3. Elastica - Nothing stays the same

N.A Justine teve um caso com Damon Albarn. E a banda dos dois está no pod essa semana! Foi de propósito? Essa música me lembra a época que eu via MTV na década de 90 e achava tudo muito estranho...o Thunderbird é de quem mais me lembro. Eu era muito nova, mas escutando a música tive a mesma impressão que tive naquela época. Não achei ruim. Só estranha! Mas estranha de um jeito bom até!

T. Eu já tinha reparado nessa coincidência Justine & Damon (um dos casais mais legais dos anos 90), mas não foi de propósito não. Não sei se é uma música estranha - mas pra mim, tem uma peculiaridade: é que a letra parece mais de um poema que de uma música.
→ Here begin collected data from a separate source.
(* ===== verification/Provider.v ===== *)
(** * The Firecracker provider: provider.go

    [Provider] implements vm.Backend: it clones or layers root disks, sets up the network
    and the vsock of a VM, starts and restores machines through the SDK, takes snapshots
    and reports status and metrics. Contexts and the timeouts of the SDK's calls belong to
    the host. The commands and files of a guest are in GuestRPC, guest CIDs in CIDAlloc,
    devices in DmSnapshot, TAPs in FcNetwork. *)

From S2P Require Import Prelude Exception Naming GoLib Domain World PgRepo IPAlloc Interfaces Hoare Json ExecProtocol GuestRPC CIDAlloc SparseMem.
From S2P Require Import VMExec VMSnapshot VMService VMResume Metrics FcHost NetIP FcNetwork DmSnapshot.

Local Open Scope go_scope.

Section provider.
Context {H : Type} {FH : FcHost H}.
Abbreviation W := (Fc H).
Context (config : Config) (netMgr : option NetworkManager).

(** On an error, the clean-up runs before the function returns. *)
Definition or_undo {A} (undo : M W unit) (m : M W (res A)) : M W (res A) :=
  let* r := m in
  match r with Ok a => ret (Ok a) | Err e => let* _ := undo in ret (Err e) end.
Definition Remove (path : string) : M W unit := ignore (on_host (ho_Remove path)).
Definition RemoveAll (path : string) : M W unit := ignore (on_host (ho_RemoveAll path)).

(** ** Files *)

Definition err_trim (what out : string) (e : error) : error := err_out what (trim_space out) e.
Quem puder, confira.

M. Já minha impressão é que as elásticas optaram pelo minimalismo absoluto nessa música: poucos intrumentos, efeitos controlados e voz de quem está batendo um papo mais chegado. É estranha talvez, por ser tão confidencial. Assim, como um poema.
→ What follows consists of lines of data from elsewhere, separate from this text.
(* ===== verification/ProviderSpec.v ===== *)
(** * What the Firecracker provider promises

    The provider refines a table of running VMs: Create and RestoreFromSnapshot add a VM
    when they succeed and nothing otherwise, the operations that end a VM take it away, and
    the rest leave the table alone. *)

From S2P Require Import Prelude Exception Naming GoLib Domain World PgRepo IPAlloc Interfaces Hoare Json ExecProtocol GuestRPC CIDAlloc SparseMem.
From S2P Require Import RepoFacts VMExec VMSnapshot VMService VMResume Metrics FcHost NetIP FcNetwork DmSnapshot Provider FcFrames.

Local Open Scope go_scope.

(** ** The table of running VMs *)

Section guest.
Context {H : Type} {FH : FcHost H} (config : Config).

Lemma vms_rpc v q max (c : ExecConfig) :
  keeps same_vms (rpcViaVsock conn_Dial conn_Write (on_host ho_ReadConn) (on_host ho_DeadlineExceeded) c v q max : M (Fc H) _).
Proof. unfold rpcViaVsock, or_timeout, writeFramedJSON, conn_Dial, conn_Write. go_frame. Qed.
Lemma vms_in_guest {A} (f : gmap string VMInstance -> M (Fc H) A) : (forall vms, keeps same_vms (f vms)) -> keeps same_vms (in_guest f).
Proof. intros Hf w. apply Hf. Qed.
Lemma vms_nano : keeps same_vms (UnixNano : M (Fc H) _).
Proof. unfold UnixNano. go_frame. Qed.
End guest.

Lemma instances_insert {H} (w : Fc H) id t : vm_instances (w <| fc_vms := <[id := t]> (fc_vms w) |>) = <[id := tr_inst t]> (vm_instances w).
Proof. unfold vm_instances. destruct w. cbn. by rewrite fmap_insert. Qed.

Section calls.
Context {H : Type} {FH : FcHost H} {FL : Float64} {FO : FloatOps} (config : Config) (netMgr : option NetworkManager).
Abbreviation W := (Fc H).

Inductive Call :=
| CallCreate (spec : CreateSpec) | CallRestore (spec : CreateSpec) (dir : string)
| CallStop (id : string) | CallStopPreserving (id : string) | CallDestroy (id : string)
| CallStart (id : string) | CallCreateSnapshot (id : string) (FullDisk : bool) | CallStatus (id : string) | CallGetMetrics (id : string)
| CallExecute (id : string) (cmd : list string) | CallReadFile (id path : string) (offset limit : Z)
| CallWriteFile (id path content : string) (mode : Z) | CallEditFile (id path oldString newString : string) (replaceAll : bool).

Definition as_ok {A} (m : M W (res A)) : M W (res string) := let? _ := m in ret (Ok "").
Definition perform (c : Call) : M W (res string) :=
  match c with
  | CallCreate spec => Create config netMgr spec
  | CallRestore spec dir => RestoreFromSnapshot config netMgr spec dir
  | CallStop id => as_ok (Stop config netMgr id)
  | CallStopPreserving id => as_ok (StopPreserving config netMgr id)
  | CallDestroy id => as_ok (Destroy config netMgr id)
  | CallStart id => as_ok (Start id)
  | CallCreateSnapshot id full => as_ok (CreateSnapshot config id full)
  | CallStatus id => as_ok (Status id)
  | CallGetMetrics id => as_ok (GetMetrics id)
  | CallExecute id cmd => let* r := Execute config id cmd in ret (match ex_err r with None => Ok "" | Some e => Err e end)
  | CallReadFile id p o l => ReadFile config id p o l
  | CallWriteFile id p c m => as_ok (WriteFile config id p c m)
  | CallEditFile id p a b all => as_ok (EditFile config id p a b all)
  end.

(** The VM that a call starts or ends. *)
Definition starts_of (c : Call) : option string :=
  match c with
  | CallCreate spec => Some (if bool_decide (cs_InstanceID spec = "") then cs_EnvironmentID spec else cs_InstanceID spec)
  | CallRestore spec _ => Some (cs_InstanceID spec)
  | _ => None
  end.
Definition ends_of (c : Call) : option string :=
  match c with CallStop id | CallStopPreserving id | CallDestroy id => Some id | _ => None end.
(** Whether the provider gives the VM a CID. *)
Definition grants_cid (c : Call) : bool :=
  match c with
  | CallCreate spec => cf_ExecEnabled config || vc_Enabled (rc_Vsock (cs_Runtime spec))
  | CallRestore _ _ => true
  | _ => false
  end.

Abbreviation Table := (gmap string VMInstance).
Definition fresh_cid (T : Table) (id : string) (v : VMInstance) : Prop :=
  forall other u, T !! other = Some u -> other <> id -> vi_GuestCID u <> vi_GuestCID v.

Definition requested_cid (c : Call) : Z := match c with CallCreate spec => vc_GuestCID (rc_Vsock (cs_Runtime spec)) | _ => 0 end.
(** A CID that no other VM has, or the requested one, which is 0 when none was requested. *)
Definition cid_of_call (T : Table) (c : Call) (id : string) (v : VMInstance) : Prop :=
  if grants_cid c then fresh_cid T id v else vi_GuestCID v = requested_cid c.

(** What a call may do to the table, by its result. *)
Inductive table_step (T : Table) (c : Call) : res string -> Table -> Prop :=
| ts_started id v : starts_of c = Some id -> id <> "" -> vi_ID v = id -> cid_of_call T c id v ->
    table_step T c (Ok id) (<[id := v]> T)
| ts_ended id : ends_of c = Some id -> is_Some (T !! id) -> table_step T c (Ok "") (delete id T)
| ts_failed e : (forall id, ends_of c = Some id -> T !! id = None /\ e = not_running id) -> table_step T c (Err e) T
| ts_other r : starts_of c = None -> ends_of c = None -> table_step T c r T.

(** *** Starting a VM *)

Definition starting (T : gmap string Tracked) (P : Tracked -> Prop) (id : string) (m : M W (res string)) : Prop := forall w,
  fc_vms w = T ->
  match m w with
  | (Ok id', w') => id' = id /\ id <> "" /\ exists t, fc_vms w' = <[id := t]> T /\ P t
  | (Err _, w') => fc_vms w' = T
  end.

Lemma starting_fails T P id e : starting T P id (fails e).
Proof. intros w E. done. Qed.
Lemma starting_bind T P id {A} (m : M W A) k : keeps same_vms m -> (forall a, starting T P id (k a)) -> starting T P id (bind m k).
Proof.
  intros Hm Hk w E. unfold bind. pose proof (Hm w) as Hw. destruct (m w) as [a w1]. apply Hk. by rewrite <- E.
Qed.
Lemma starting_bind_ok T P id {A} (m : M W (res A)) k (G : A -> Prop) :
  keeps same_vms m -> (forall w a, fc_vms w = T -> (m w).1 = Ok a -> G a) -> (forall a, G a -> starting T P id (k a)) ->
  starting T P id (bind_ok m k).
Proof.
  intros Hm HG Hk w E. unfold bind_ok. pose proof (Hm w) as Hw. pose proof (HG w) as Ha.
  destruct (m w) as [[a|e] w1]; cbn in Hw, Ha; [apply Hk; [by apply Ha | by rewrite <- E] | by rewrite Hw].
Qed.
Lemma starting_bind_any T P id {A} (m : M W (res A)) k :
  keeps same_vms m -> (forall a, starting T P id (k a)) -> starting T P id (bind_ok m k).
Proof. intros Hm Hk. by apply (starting_bind_ok T P id m k (fun _ => True)). Qed.
Lemma starting_track T (P : Tracked -> Prop) id v m spec b : id <> "" ->
  (forall t, tr_inst t = {| vi_ID := id; vi_VsockPath := vc_HostUDSPath v; vi_GuestCID := vc_GuestCID v; vi_GuestPort := vc_GuestPort v;
                            vi_Config := spec |} -> P t) ->
  starting T P id (let* _ := track config id v m spec b in ret (Ok id)).
Proof.
  intros Hid HP w E. unfold bind, track, bind, on_host. destruct (ho_Now (fc_host w)) as [t h]. cbn.
  split_and!; [done | done |]. eexists. split; [destruct w; cbn in *; by rewrite E | by apply HP].
Qed.

Lemma resolve_cid_fresh id requested w c : (resolve_cid config id requested w).1 = Ok c ->
  forall other u, vm_instances w !! other = Some u -> other <> id -> vi_GuestCID u <> c.
Proof.
  unfold resolve_cid, bind_ok, or_wrap, bind, on_host. destruct (ho_ReadDir _ _) as [[d|e] h]; [| done]. cbn.
  change (vm_instances _) with (vm_instances w) at 1. unfold resolveGuestCID.
  destruct (loadPersistedGuestCIDs d id) as [used|]; [| done]. intros Hc other u Hu Hne.
  assert (Hfree : cid_in_use (vm_instances w) used id c = false).
  { case_bool_decide.
    - destruct (cid_in_use _ _ _ requested) eqn:E; [done | by simplify_eq].
    - unfold AllocateDeterministicCID in Hc. repeat case_bool_decide; [done.. |].
      revert Hc. generalize (Z.to_nat (u32 (cf_CIDMax config - cf_CIDMin config + 1))) as n.
      generalize (u32 (cf_CIDMin config + hashVMID id mod u32 (cf_CIDMax config - cf_CIDMin config + 1))) as s.
      generalize 0 as i. intros i s n. revert i. induction n as [|n IH]; intros i Hc; cbn [probe] in Hc; [done |].
      destruct (cid_in_use _ _ _ _) eqn:E in Hc; [by eapply IH | by simplify_eq]. }
  apply cid_free in Hfree as [Hrun _]. by eapply running_has_false.
Qed.

Lemma attach_vsock_fresh id spec c w v c' : cf_ExecEnabled config || vc_Enabled (rc_Vsock (cs_Runtime spec)) = true ->
  (attach_vsock config id spec c w).1 = Ok (v, c') ->
  forall other u, vm_instances w !! other = Some u -> other <> id -> vi_GuestCID u <> vc_GuestCID v.
Proof.
  intros Hon. unfold attach_vsock.
  assert (Hv : vc_Enabled (effective_vsock config id spec) = vc_Enabled (rc_Vsock (cs_Runtime spec))).
  { unfold effective_vsock. repeat case_bool_decide; done. }
  rewrite Hv, Hon. unfold bind. pose proof (keeps_Remove same_vms (vc_HostUDSPath ((effective_vsock config id spec) <| vc_Enabled := true |>)) w) as HR.
  destruct (Remove _ w) as [[] w1]. cbn in HR. unfold bind_ok, or_wrap at 1, bind.
  destruct (resolve_cid config id _ w1) as [[cid|e] w2] eqn:E; [| done]. cbn [ret].
  destruct (or_wrap _ (persist_cid config id cid) w2) as [[[]|e] w3]; [| done]. cbn. intros [= <- <-] other u Hu Hne. cbn.
  eapply (resolve_cid_fresh id _ w1 cid); [by rewrite E | | exact Hne]. unfold vm_instances in *. by rewrite HR.
Qed.

Lemma attach_vsock_off id spec c w v c' : cf_ExecEnabled config || vc_Enabled (rc_Vsock (cs_Runtime spec)) = false ->
  (attach_vsock config id spec c w).1 = Ok (v, c') -> vc_GuestCID v = vc_GuestCID (rc_Vsock (cs_Runtime spec)).
Proof.
  intros Hoff. unfold attach_vsock.
  assert (Hv : vc_Enabled (effective_vsock config id spec) = vc_Enabled (rc_Vsock (cs_Runtime spec)) /\
               vc_GuestCID (effective_vsock config id spec) = vc_GuestCID (rc_Vsock (cs_Runtime spec))).
  { unfold effective_vsock. repeat case_bool_decide; done. }
  destruct Hv as [Hv Hc]. rewrite Hv, Hoff. by intros [= <- _].
Qed.

Lemma setup_network_vsock wh undo id spec c w x : (setup_network config netMgr wh undo id spec c w).1 = Ok x ->
  rc_Vsock (cs_Runtime x.1) = rc_Vsock (cs_Runtime spec).
Proof.
  intros E. destruct (setup_network config netMgr wh undo id spec c w) as [r w'] eqn:Es. cbn in E. subst r. revert Es.
  unfold setup_network. destruct (nc_Enabled _); [| by intros [= <- _]].
  destruct netMgr as [m|]; [| case_bool_decide; by intros [= <- _]].
  intros (? & ? & _ & (? & ? & _ & (? & ? & _ & [= <- _])%bind_ok_inv)%bind_ok_inv)%bind_ok_inv. done.
Qed.

Definition started_as (c : Call) (T : gmap string Tracked) (id : string) (t : Tracked) : Prop :=
  vi_ID (tr_inst t) = id /\ cid_of_call (tr_inst <$> T) c id (tr_inst t).

Lemma Create_starting spec T :
  starting T (started_as (CallCreate spec) T (default "" (starts_of (CallCreate spec)))) (default "" (starts_of (CallCreate spec))) (Create config netMgr spec).
Proof.
  cbn [starts_of default]. unfold Create. set (id := if bool_decide _ then _ else _). case_bool_decide as Hid; [apply starting_fails |].
  apply starting_bind_any; [go_frame | intros _]. do 2 (apply starting_bind; [go_frame | intros _]).
  apply starting_bind_any; [go_frame | intros root]. apply starting_bind_any; [go_frame | intros _].
  apply (starting_bind_ok _ _ _ _ _ (fun x => rc_Vsock (cs_Runtime x.1) = rc_Vsock (cs_Runtime spec))); [go_frame | |].
  { intros w [spec' c'] _ E. by apply setup_network_vsock in E. }
  intros [spec' c'] Hs. cbn in Hs.
  apply (starting_bind_ok _ _ _ _ _ (fun x =>
    if grants_cid (CallCreate spec) then forall other u, (tr_inst <$> T) !! other = Some u -> other <> id -> vi_GuestCID u <> vc_GuestCID x.1
    else vc_GuestCID x.1 = requested_cid (CallCreate spec))); [go_frame | |].
  { intros w [v c''] <- E. cbn [grants_cid requested_cid]. unfold or_undo, bind in E. destruct (attach_vsock config id spec' c' w) as [[x|e] w'] eqn:Ea; [| by destruct (RemoveAll _ _)].
    cbn in E. injection E as ->. rewrite <- Hs. destruct (_ || _) eqn:Hg.
    - eapply attach_vsock_fresh; [exact Hg | by rewrite Ea].
    - eapply attach_vsock_off; [exact Hg | by rewrite Ea]. }
  intros [v c''] Hf. apply starting_bind_any; [apply keeps_launch; [apply _ | go_frame] | intros m].
  apply starting_track; [done |]. intros t Ht. split; [by rewrite Ht |]. unfold cid_of_call. revert Hf. destruct (grants_cid _); intros Hf; rewrite Ht; [| exact Hf].
  intros other u Hu Hne. by apply (Hf other u).
Qed.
4. The Breeders - Wicked little town

N. Eu gostei dessa! Achei tristinha, mas gostei. Tem cara de dia de chuva. A segunda voz é ótima!

T. É, é meio isso. dia de chuva, garoa... Essa "wicked little town" deve ser São Paulo. Eu até já comentei isso pra Mari (porque a gente não faz o Roupa Suja só profissionalmente, a gente fica trocando comentário de músicas na vida real também).

M. Ouié. E para provar que brincamos também fora do serviço e que a informação liberada pelo Fonseca procede, vasculhei minha caixa de entrada e eis o referido email (enviado em 27/07/2007 precisamente às 18:45): "essa é uma música sobre são paulo, não há dúvida. são paulo é uma cidadezinha bizarra. realmente uma cidadezinha, com a peculiaridade de ser enorme, quase infinita. tenho essa convicção desde que passei a morar no centro. não se ouve essa música em santos ou em araraquara. ela tem uma angustiazinha de isolamento bem paulistana. mas não é só isso. tem uma ternurinha também. não há dúvida. uma e outra não se excluem. os diminutivos estão aí porque ela é bonitinha, gostosinha". Bem lembrado, Sr. do Cabelo. E depois ainda implicam com a minha mania de guardar velharias.

5. Blur - The universal

N. Eu gostei muito, muito mesmo, do começo da música. Gostei da música toda até, mas o começo é maravilhoso. Foi a minha segunda favorita. Eu ganhei um cd do blur quando tinha 16 anos, mas nunca tinha dado muita atenção. Depois dessa música, eu acho que eu vou escutar com mais boa vontade o cd.

M. Pananapã panana nana nana e então o mundo passa a girar, as flores desabrocham, sorrisos se abrem e todos os problemas são deixados pra trás. Clima de celebração, mas dessas do novo milênio, sabe? Ao mesmo tempo que te salva, parece incrivelmente assustadora.

T. À la recherche du temps perdu: vai ouvir o seu The Great Escape! Quando ele foi lançado, nem eu tinha 16 anos, e olha que eu... deixa pra lá.